A folga de privacidade do zoom está apenas começando


O vídeo popular aplicativo de conferência Zoom teve um momento durante a pandemia de Covid-19. Mas nem tudo é positivo. Como a vida profissional e social de muitas pessoas se move completamente online, o uso do Zoom explodiu. Mas, com esse boom, veio um exame minucioso dos pesquisadores de segurança e privacidade – e eles continuam encontrando mais problemas, incluindo duas novas vulnerabilidades de dia zero reveladas na manhã de quarta-feira.

O debate ressaltou a tensão inerente de equilibrar as necessidades comuns com segurança robusta. Vá longe demais em qualquer direção e críticas válidas aguardam.

“O zoom nunca foi conhecido como o serviço privado e seguro mais grave, e certamente houve algumas vulnerabilidades críticas, mas em muitos casos não existem muitas outras opções”, diz Kenn White, pesquisador de segurança. “É absolutamente justo pressionar o público sobre o Zoom para tornar as coisas mais seguras para os usuários comuns. Mas eu não diria às pessoas ‘não use o Zoom’. É como se todo mundo estivesse dirigindo um carro geográfico de 1989 e o pessoal da segurança estivesse preocupado com o fluxo de ar em uma Ferrari. “

O zoom não é a única opção de videoconferência, mas empresas, escolas e organizações deslocadas se uniram em torno dele em meio a pedidos generalizados de abrigo. É de uso gratuito, possui uma interface intuitiva e pode acomodar bate-papos em vídeo em grupo para até 100 pessoas. Há muito o que gostar. Por outro lado, o recurso de bate-papo por vídeo em grupo do Skype suporta apenas 50 participantes de graça, e as opções de transmissão ao vivo como o Facebook Live não têm o imediatismo e a interatividade de reunir todos em uma sala digital.

“O Zoom acabou de dar tantos erros.”

Patrick Wardle, Jamf

Ao mesmo tempo, descobertas recentes sobre falhas de segurança e privacidade de Zoom têm sido legitimamente preocupantes. O aplicativo para iOS de Zoom era silencioso – e a empresa diz acidentalmente –enviando dados para o Facebook sem notificar os usuários, mesmo que eles não tivessem conta no Facebook. O serviço fez uma correção no final da semana passada. O Zoom também atualizou sua política de privacidade no fim de semana depois que um relatório revelou que os termos antigos permitiriam à empresa coletar informações do usuário, incluindo o conteúdo da reunião, e analisá-la para publicidade direcionada ou outro marketing. E os usuários se assustaram com o recurso de rastreamento de atenção do Zoom, que informa ao organizador da reunião se um participante não tem a janela Zoom no primeiro plano da tela por 30 segundos.

Durante a pandemia, um tipo de abuso online conhecido como Zoombombing, no qual os trolls abusam das configurações padrão de compartilhamento de tela do Zoom para assumir reuniões – geralmente com mensagens racistas ou pornografia – também disparou.

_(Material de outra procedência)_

(** decoding what sqlite3PutVarint wrote for any 64-bit value, whatever follows it in the
    buffer, returns that value and consumes exactly the bytes that were written. *)
Theorem GetVarint_PutVarint v rest :
  0 ≤ v < 2 ^ 64 → bytes rest →
  sqlite3GetVarint (sqlite3PutVarint v ++ rest) =
    Some (v, zlen (sqlite3PutVarint v)).
Proof.
  intros Hv Hrest.
  destruct (PutVarint_shape v Hv) as (cs & b & E & Hcs & Hlen & Hb & Hlast & Hval).
  rewrite E. rewrite <- app_assoc. simpl.
  rewrite GetVarint_unrolled, spec_run by (done || by apply bytes_cont).
  rewrite <- Hval. do 2 f_equal. rewrite length_app. simpl. lia.
Qed.

(** ** Length *)

Lemma varintlen_loop_buf fuel v i :
  (0 < fuel)%nat → 0 ≤ v < 2 ^ (7 * Z.of_nat fuel) →
  varintlen_loop fuel v i = i - 1 + zlen (buf_loop fuel v).
Proof.
  revert v i. induction fuel as [|fuel IH]; intros v i H0 Hv; simpl; [lia|].
  case_cmp; simpl; [lia|]. apply shiftr7_lt in Hv.
  destruct fuel; [simpl in Hv; lia|]. rewrite IH by lia. lia.
Qed.

(** [n + 1] groups are needed from [2^(7n)] on. *)
Lemma buf_loop_length_ge fuel n v :
  (n < fuel)%nat → 2 ^ (7 * Z.of_nat n) ≤ v → (n < length (buf_loop fuel v))%nat.
Proof.
  revert n v. induction fuel as [|fuel IH]; intros n v Hn Hv; simpl; [lia|].
  destruct n as [|n]; [lia|].
  assert (2 ^ (7 * Z.of_nat n) ≤ Z.shiftr v 7) as Hv'.
  { rewrite Z.shiftr_div_pow2 by lia. apply Z.div_le_lower_bound; [lia|].
    rewrite <- Z.pow_add_r by lia.
    replace (7 + 7 * Z.of_nat n) with (7 * Z.of_nat (S n)) by lia. lia. }
  assert (0 < 2 ^ (7 * Z.of_nat n)) by (apply Z.pow_pos_nonneg; lia).
  case_cmp; [lia|]. specialize (IH n (Z.shiftr v 7)). lia.
Qed.

Lemma PutVarint_length v :
  0 ≤ v < 2 ^ 64 →
  zlen (sqlite3PutVarint v) = Z.min 9 (zlen (buf_loop 10 v)).
Proof.
  intros Hv. unfold sqlite3PutVarint. case_cmp; [|case_cmp].
  - pose proof (buf_loop_length 10 1 v). cbn [length]. lia.
  - pose proof (buf_loop_length 10 2 v). pose proof (buf_loop_length_ge 10 1 v).
    cbn [length]. lia.
  - unfold putVarint64. rewrite high_byte by done. case_cmp; simpl negb; cbv iota.
    + destruct (buf_loop_nonempty 10 v) as (b & l & E & Eb); [lia|].
      pose proof (buf_loop_length 10 8 v). rewrite E in *.
      rewrite length_reverse. cbn [length] in *. lia.
    + rewrite put9_loop_app, length_app, put9_loop_length.
      pose proof (buf_loop_length_ge 10 8 v). cbn [length]. lia.
Qed.

(** below 2^63 sqlite3VarintLen is the number of bytes sqlite3PutVarint writes, between 1
    and 9. *)
Theorem VarintLen_correct v :
  0 ≤ v < 2 ^ 63 →
  sqlite3VarintLen v = zlen (sqlite3PutVarint v) ∧ 1 ≤ sqlite3VarintLen v ≤ 9.
Proof.
  intros Hv. unfold sqlite3VarintLen.
  rewrite varintlen_loop_buf, PutVarint_length by lia.
  pose proof (buf_loop_length 10 9 v). lia.
Qed.

(** For a value with its top bit set sqlite3VarintLen answers 10 although sqlite3PutVarint
    writes 9 bytes. *)
Theorem VarintLen_top_bit v :
  2 ^ 63 ≤ v < 2 ^ 64 →
  sqlite3VarintLen v = 10 ∧ zlen (sqlite3PutVarint v) = 9.
Proof.
  intros Hv. unfold sqlite3VarintLen.
  rewrite varintlen_loop_buf, PutVarint_length by lia.
  pose proof (buf_loop_length_ge 10 9 v). pose proof (buf_loop_length 10 10 v). lia.
Qed.

(** ** The 32-bit reader *)

Lemma varint_spec_range k acc n p v m :
  bytes p → 0 ≤ acc < 2 ^ (7 * (8 - Z.of_nat k)) → (k ≤ 8)%nat →
  varint_spec k acc n p = Some (v, m) → 0 ≤ v < 2 ^ 64.
Proof.
  intros Hp. revert acc n. induction k as [|k IH]; intros acc n Hacc Hk H;
    rewrite varint_spec_unfold in H; apply bind_Some in H as (b & Hb & H);
    apply (bytes_rd _ _ _ Hp) in Hb.
  - injection H as <- <-. apply lor_range; [|lia]. apply shiftl_range; [lia|].
    simpl in Hacc. lia.
  - assert (0 ≤ Z.shiftl acc 7 < 2 ^ (7 * (8 - Z.of_nat k))) as Hs.
    { apply shiftl_range; [lia|].
      by replace (7 * (8 - Z.of_nat k) - 7) with (7 * (8 - Z.of_nat (S k))) by lia. }
    assert (2 ^ 7 ≤ 2 ^ (7 * (8 - Z.of_nat k))) by (apply Z.pow_le_mono_r; lia).
    destruct (Z.ltb_spec b 128).
    + injection H as <- <-.
      assert (0 ≤ Z.lor (Z.shiftl acc 7) b < 2 ^ (7 * (8 - Z.of_nat k))) by (apply lor_range; lia).
      assert (2 ^ (7 * (8 - Z.of_nat k)) ≤ 2 ^ 64) by (apply Z.pow_le_mono_r; lia). lia.
    + eapply IH; [|lia|exact H]. apply lor_range; [done|].
      pose proof (land_range 7 127 b). rewrite Z.land_comm. lia.
Qed.

(** outside the single-byte case sqlite3GetVarint32 returns the value of
    sqlite3GetVarint, clamped to 2^32-1, and the same length. *)
Theorem GetVarint32_clamps p :
  bytes p → (∃ p0, p.[0] = Some p0 ∧ 128 ≤ p0) →
  sqlite3GetVarint32 p =
    '(v, n) ← sqlite3GetVarint p; Some (Z.min v SQLITE_MAX_U32, n).
Proof.
  intros Hp (p0 & E0 & H0). rewrite GetVarint_unrolled by done.
  unfold sqlite3GetVarint32. rewrite GetVarint_unrolled by done.
  pose proof (varint_spec_range 8 0 0 p) as Hr. revert Hr.
  pose proof (bytes_rd _ _ _ Hp E0) as B0.
  rewrite (varint_spec_unfold 8), E0. cbn [mbind option_bind].
  replace (p0 <? 128) with false by lia.
  rewrite (varint_spec_unfold 7). change (0 + 1) with 1.
  destruct (p.[1]) as [p1|] eqn:E1; cbn [mbind option_bind]; [|done].
  pose proof (bytes_rd _ _ _ Hp E1) as B1. rewrite cont_bit1 by done.
  destruct (p1 <? 128) eqn:H1; [|rewrite (varint_spec_unfold 6); change (1 + 1) with 2;
    destruct (p.[2]) as [p2|] eqn:E2; cbn [mbind option_bind]; [|done];
    pose proof (bytes_rd _ _ _ Hp E2) as B2; rewrite cont_bit1 by done;
    destruct (p2 <? 128) eqn:H2]; b2p; intros Hr.
  - cbn [mbind option_bind]. do 2 f_equal. rewrite Z.min_l. { bits [p0; p1] [8; 7]. }
    match goal with |- ?x ≤ _ => assert (0 ≤ x < 2 ^ 32) by bit_range end.
    unfold SQLITE_MAX_U32. lia.
  - cbn [mbind option_bind]. do 2 f_equal. rewrite Z.min_l. { bits [p0; p1; p2] [8; 8; 7]. }
    match goal with |- ?x ≤ _ => assert (0 ≤ x < 2 ^ 32) by bit_range end.
    unfold SQLITE_MAX_U32. lia.
  - destruct (varint_spec _ _ _ _) as [[v n]|]; cbn [mbind option_bind]; [|done].
    specialize (Hr v n Hp ltac:(lia) ltac:(lia) eq_refl).
    unfold SQLITE_MAX_U32. change (2 ^ 32 - 1) with (Z.ones 32).
    rewrite Z.land_ones by lia. destruct (Z.ltb_spec v (2 ^ 32)) as [Hlt|Hge].
    + rewrite Z.mod_small, Z.eqb_refl by lia. simpl negb. cbv iota.
      rewrite u32_id by lia. rewrite Z.min_l by (change (Z.ones 32) with (2 ^ 32 - 1); lia).
      done.
    + pose proof (Z.mod_pos_bound v (2 ^ 32) ltac:(lia)).
      replace (v mod 2 ^ 32 =? v) with false by lia.
      rewrite Z.min_r by (change (Z.ones 32) with (2 ^ 32 - 1); lia). done.
Qed.

(** ** Big-endian words *)

(** sqlite3Get4byte reads back the 32-bit word sqlite3Put4byte wrote. *)
Theorem Get4byte_Put4byte v rest :
  0 ≤ v < 2 ^ 32 → sqlite3Get4byte (sqlite3Put4byte v ++ rest) = Some v.
Proof.
  intros Hv. unfold sqlite3Get4byte, sqlite3Put4byte. cbn [app]. red_rd. f_equal. bits [v] [32].
Qed.

(** writing back the word sqlite3Get4byte read restores the four bytes of the buffer. *)
Theorem Put4byte_Get4byte p0 p1 p2 p3 rest v :
  bytes [p0; p1; p2; p3] →
  sqlite3Get4byte (p0 :: p1 :: p2 :: p3 :: rest) = Some v →
  sqlite3Put4byte v = [p0; p1; p2; p3] ∧ 0 ≤ v < 2 ^ 32.
Proof.
  intros (H0 & (H1 & (H2 & (H3 & _)%bytes_cons)%bytes_cons)%bytes_cons)%bytes_cons.
  unfold sqlite3Get4byte. red_rd. intros [= <-]. split.
  - unfold sqlite3Put4byte. repeat f_equal; bits [p0; p1; p2; p3] [8; 8; 8; 8].
  - unfold u32. bit_range.
Qed.

(** ** The decoder against its specification *)

(** on every buffer the unrolled sqlite3GetVarint computes the decoder of the file format,
    and has a result exactly when the encoding does not run past the buffer. *)
Theorem GetVarint_decodes p :
  bytes p → sqlite3GetVarint p = varint_spec 8 0 0 p.
Proof. apply GetVarint_unrolled. Qed.

(** ** Witnesses *)

Lemma GetVarint_PutVarint_witness :
  sqlite3GetVarint (sqlite3PutVarint 300 ++ [7]) = Some (300, 2).
Proof. apply (GetVarint_PutVarint 300 [7]); [lia|repeat constructor; lia]. Defined.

O Zoom oferece ferramentas para se proteger contra esse tipo de ataque, especificamente a opção de proteger sua reunião com senha, adicionar uma sala de espera para pré-avaliar os participantes e limitar o compartilhamento de tela. Algumas versões especializadas gratuitas e pagas do serviço, como o Zoom for Education, também possuem diferentes padrões de compartilhamento de tela. Mas, em geral, o serviço não destaca essas opções de uma maneira que as tornaria intuitivas.

“É como se, ao mudarmos repentinamente do escritório para trabalhar em casa, não tivéssemos mudado tanto a sala de conferência para as nossas cozinhas quanto para o meio da praça pública”, diz Riana Pfefferkorn, diretora associada de vigilância e segurança cibernética da Centro de Stanford para Internet e Sociedade. “As plataformas corporativas agora estão enfrentando os mesmos problemas de abuso que há muito tempo estamos acostumados a ver no Twitter, YouTube, Reddit etc. Essas plataformas foram projetadas de forma inerente para permitir que estranhos entrem em contato com outros estranhos – e, no entanto, precisavam adotar medidas antiabuso. recursos após o fato também “.

Talvez o mais estressante de tudo, o serviço tenha um recurso de segurança que falsamente descreveu como sendo “criptografado de ponta a ponta”. A ativação da configuração fortalece a criptografia nas suas videochamadas, mas não oferece a proteção de serem completamente criptografadas o tempo todo em trânsito. É difícil obter criptografia completa de ponta a ponta nas videochamadas em grupo; A Apple passou anos memoráveis ​​encontrando uma maneira de implementá-lo no FaceTime. E, para um serviço que pode suportar tantos fluxos em cada chamada, era sempre improvável que o Zoom tivesse realmente conseguido essa proteção, apesar de suas alegações de marketing.